Fitch data showed that in January-October non-oil revenue grew 40 percent annually, helped by the introduction of a 5 percent VAT in April, dividends to the budget from the Oman Investment Authority (OIA) and gradual economic normalisation, as Covid-19 related-restrictions were lifted and Oman’s vaccination drive accelerated.
As of late November, 84 percent of the targeted population had had two vaccination doses and a booster programme had begun.
Total spending declined 6 percent year on year, according to preliminary figures, helped by the Q4 shift of the majority of hydrocarbon spending off budget to Energy Development Oman (EDO), the state-owned enterprise (SOE) to which the government transferred its stake in Petroleum Development Oman, the main oil company in the country.
According to Fitch, EDO will pay royalties, profit taxes and dividends to the budget, will retain a portion of revenue to cover some spending and will issue debt to fund its annual capex (possibly $3 billion annually).
It added that headline figures for the proposed 2022 budget, which is still based conservatively on an oil price of $50/barrel, indicate higher spending and revenue relative to the MTFP, while the budgeted deficit is around 1.7 percent of GDP larger.

“We forecast the budget deficit to narrow to 1.6 percent of GDP in 2022, given another strong year for oil and gas revenue, a full year of VAT revenue, lower oil and gas capex and a small decline in subsidy costs,” Fitch said.

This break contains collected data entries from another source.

(** A row changes, its id stays. *)
Lemma write_backend_ok b b' w : tables_ok (rows w) -> b ∈ backends w -> b_id b' = b_id b -> config_ok (b_type b') (b_config_json b') = true ->
  (b_name b' = b_name b \/ forall x, x ∈ backends w -> b_name x ≠ b_name b') -> tables_ok (rows (write_backend b' w).2).
Proof.
  intros (H1 & H2 & H3 & H4 & H5) Hb Ei Hc Hn. cbn -[sql_update] in *. split; [|split; [|split; [|done]]]; cbn -[sql_update].
  - unfold keys_unique. by rewrite (update_keys_same b_id b b').
  - apply (unique_or_free b_id b_name b b'); try done. destruct Hn as [Hn|Hn]; [by left|right]. intros x Hx _. by apply Hn.
  - apply Forall_forall. intros x (y & Hy & ->)%elem_of_update. destruct (has_key b_id (b_id b') y); [done|]. by apply (proj1 (Forall_forall _ _) H3).
Qed.

(** An update writes one row, of the id and the type it had, with a free name and a configuration of its type. *)
Definition rewrites w w' : Prop :=
  exists x z v, x ∈ backends w /\ b_id z = b_id x /\ b_type z = b_type x /\ config_ok (b_type z) (b_config_json z) = true
    /\ (b_name z = b_name x \/ forall r, r ∈ backends w -> b_name r ≠ b_name z) /\ rows v = rows w /\ rows w' = rows (write_backend z v).2.

Lemma rewrites_ok w w' : rewrites w w' -> tables_ok (rows w) -> tables_ok (rows w').
Proof.
  intros (x & z & v & Hx & Ei & _ & Hc & Hn & Hv & ->) Ht. pose proof (f_equal fst Hv) as Eb. cbn in Eb.
  apply (write_backend_ok x z v); rewrite ?Hv, ?Eb; done.
Qed.

Lemma config_in x w : tables_ok (rows w) -> x ∈ backends w -> config_ok (b_type x) (b_config_json x) = true.
Proof. intros (_ & _ & H & _) Hx. by apply (proj1 (Forall_forall _ _) H). Qed.

Lemma rename_backend_Ok n x w y w' : rename_backend n x w = (Ok y, w') ->
  w' = w /\ b_id y = b_id x /\ b_type y = b_type x /\ b_config_json y = b_config_json x
  /\ (b_name y = b_name x \/ forall r, r ∈ backends w -> b_name r ≠ b_name y).
Proof.
  unfold rename_backend. destruct n as [n|]; [destruct (_ && _)|].
  - step_M v s5 H5. apply free_name_Ok in H5 as [-> Hf]. intros [= <- <-]. cbn. repeat split. by right.
  - intros [= <- <-]. repeat split. by left.
  - intros [= <- <-]. repeat split. by left.
Qed.

Lemma reconfigure_Ok c y w z w' : config_ok (b_type y) (b_config_json y) = true -> reconfigure c y w = (Ok z, w') ->
  w' = w /\ b_id z = b_id y /\ b_type z = b_type y /\ b_name z = b_name y /\ config_ok (b_type z) (b_config_json z) = true.
Proof.
  intros Hy. assert ((mret y : RouteM BackendRow) w = (Ok z, w') ->
    w' = w /\ b_id z = b_id y /\ b_type z = b_type y /\ b_name z = b_name y /\ config_ok (b_type z) (b_config_json z) = true) as Hsame by (by intros [= <- <-]).
  assert (forall j, (v ← lift_result (validate_config (b_type y) j); mret (y <| b_config_json := v |>) : RouteM BackendRow) w = (Ok z, w') ->
    w' = w /\ b_id z = b_id y /\ b_type z = b_type y /\ b_name z = b_name y /\ config_ok (b_type z) (b_config_json z) = true) as Hnew.
  { intros j. step_M v s6 H6. injection H6 as H6 <-. intros [= <- <-]. cbn. repeat split. by apply (validated_config (b_type y) j). }
  unfold reconfigure. destruct c as [[|? ?]|]; try exact Hsame; apply Hnew.
Qed.

Lemma update_rewrites id b w a w' : tables_ok (rows w) -> update_backend refetches id b w = (Ok a, w') -> rewrites w w'.
Proof.
  intros Ht. unfold update_backend. step_M x s1 H1. apply find_backend_Ok in H1 as (-> & Hx & Hi). step_M y s2 H2. step_M z s3 H3. step_M u s4 H4.
  unfold updated_response. destruct (_ || _); [|done]. intros [= _ <-].
  apply rename_backend_Ok in H2 as (-> & Ey & Ety & Ecy & Hny). pose proof (config_in x w Ht Hx) as Hcx.
  apply reconfigure_Ok in H3 as (-> & Ez & Etz & En & Hz); [|by rewrite Ety, Ecy]. exists x, z, w. rewrite Ez, Etz, Ey, Ety.
  repeat split; try done; [by rewrite <- Ety, <- Etz|by rewrite En|by injection H4 as _ <-].
Qed.

Lemma create_spec id b w a w' : create_backend id b w = (Ok a, w') ->
  exists c, config_ok (bc_type b) c = true /\ (id ∉ b_id <$> backends w) /\ (forall x, x ∈ backends w -> b_name x ≠ bc_name b)
    /\ rows w' = ((backends w ++ [new_backend id b c])%list, checksums w).
Proof.
  unfold create_backend. destruct (backend_create_ok b); [|done]. step_M x s1 H1. apply free_name_Ok in H1 as [-> Hf]. step_M c s2 H2. injection H2 as H2 <-.
  apply validated_config in H2. cbv zeta. step_M u s3 H3. intros [= _ <-]. exists c. split; [done|].
  revert H3. unfold insert_backend, sql_insert. unfold_M. destruct (sql_find _ _ _) eqn:E; [done|]. destruct (existsb _ _); [done|]. intros [= _ <-].
  by apply sql_find_None in E.
Qed.

Lemma create_tables id b w a w' : create_backend id b w = (Ok a, w') -> tables_ok (rows w) -> tables_ok (rows w').
Proof.
  intros (c & Hc & Hid & Hf & ->)%create_spec (K1 & K2 & K3 & K4 & K5). cbn in *. split; [|split; [|split; [|done]]]; cbn.
  - unfold keys_unique. rewrite fmap_app, NoDup_app. split; [done|]. split; [by intros y Hy ->%list_elem_of_singleton|apply NoDup_singleton].
  - unfold keys_unique. rewrite fmap_app, NoDup_app. split; [done|]. split; [|apply NoDup_singleton].
    intros y (r & -> & Hr)%list_elem_of_fmap En%list_elem_of_singleton. by apply (Hf r).
  - apply Forall_app. split; [done|]. by constructor.
Qed.

Abbreviation delete := (delete_backend http mount_command umount_command showmount disk_usage guess_type os_text int_text).
Abbreviation test := (test_backend http mount_command umount_command showmount disk_usage guess_type os_text int_text).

It also forecasts the budget deficit to widen in 2023, to 2.2 percent of GDP, largely driven by a decline in the Brent crude oil price to $60/barrel, offsetting improvements forecast for non-oil revenue, which Fitch expects to rise by 1 percent of GDP in 2023, helped by the introduction of a personal income tax, and a small decline in spending/GDP.
“We forecast real GDP growth to accelerate to 3.1 percent in 2022 and steady to 2.3 percent in 2023, driven by stronger hydrocarbon growth next year, while non-oil growth will be moderate at just over 2 percent on average. Non-oil growth will be supported by further recovery from the pandemic and the completion of large projects, but constrained by the impact of fiscal consolidation,” Fitch noted.
The agency also said it expects the MTFP to lower the fiscal breakeven oil price to around $60/b in 2024-2025 and to narrow the non-oil primary deficit as a percentage of non-oil GDP to 24 percent in 2024 from 34 percent in 2020.
“This would represent an important structural improvement in the budget, even though Oman would nonetheless remain heavily dependent on hydrocarbon revenue and vulnerable to commodity-price shocks,” it added.
External financing pressures on Oman have eased relative to recent years, Fitch said, although funding requirements remain sizeable and Oman’s level of external indebtedness is high.
It said the succession of Sultan Haitham bin Tariq in 2020 has added momentum to Oman’s reform agenda. Nonetheless, potential social pressure resulting from the low employment rate of young Omanis remains a risk to public finances and political stability.